• **DESCRIPTION OF THE TASK**
Each line of the data that includes the string "Hblob" is to be copied out.

• **DATA EXTRACTS**

Lemma restore_stored_blobs bs :
  Z.of_nat (length bs) < 10 ^ 20 ->
  restore_bundle_blobs
    (omap (fun '(index, b) =>
       (fun bytes => mkSavedArchiveBlob (binary_text_blob_member index b) bytes) <$> Bin.sb_text_bytes b)
       (imap pair bs)) (map (set_text None) bs) = bs.
Proof.
  intros Hlen. unfold restore_bundle_blobs. set (blobs := omap _ _).
  assert (forall blob, blob ∈ blobs -> exists i b bytes, bs !! i = Some b /\ Bin.sb_text_bytes b = Some bytes /\
            blob = mkSavedArchiveBlob (binary_text_blob_member i b) bytes) as Hblob.
  { intros blob ([i b] & Hin & Hb)%list_elem_of_omap. apply elem_of_lookup_imap in Hin as (i' & b' & [= -> ->] & Hl).
    destruct (Bin.sb_text_bytes b') as [bytes|] eqn:Eb; [|done]. injection Hb as <-. by exists i', b', bytes. }
  apply list_eq. intros i. rewrite list_lookup_imap, list_lookup_fmap.
  destruct (bs !! i) as [b|] eqn:El; [|done]. cbn. f_equal.
  assert (Z.of_nat i < 10 ^ 20) as Hi by (apply lookup_lt_Some in El; lia).
  change (binary_text_blob_member i (set_text None b)) with (binary_text_blob_member i b).
  assert (forall blob, blob ∈ blobs -> blob_path blob = binary_text_blob_member i b ->
            Bin.sb_text_bytes b = Some (blob_bytes blob)) as Huniq.
  { intros blob (j & b' & bytes & Hj & Hb & ->)%Hblob Hp. cbn in *.
    apply blob_member_inj in Hp; [|apply lookup_lt_Some in Hj; lia|done]. congruence. }
  destruct (list_find _ blobs) as [[k blob]|] eqn:Ef.
  - apply list_find_Some in Ef as (Hk%list_elem_of_lookup_2 & Hp & _).
    specialize (Huniq _ Hk Hp). destruct b; cbn in *. by rewrite Huniq.
  - apply list_find_None in Ef. rewrite Forall_forall in Ef.
    destruct (Bin.sb_text_bytes b) as [bytes|] eqn:Eb; [|by destruct b; cbn in *; subst].
    exfalso. apply (Ef (mkSavedArchiveBlob (binary_text_blob_member i b) bytes)); [|done].
    apply list_elem_of_omap. exists (i, b). split; [|by rewrite Eb].
    apply elem_of_lookup_imap. by exists i, b.
Qed.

• **SOLUTION**
            blob = mkSavedArchiveBlob (binary_text_blob_member i b) bytes) as Hblob.
  { intros blob (j & b' & bytes & Hj & Hb & ->)%Hblob Hp. cbn in *.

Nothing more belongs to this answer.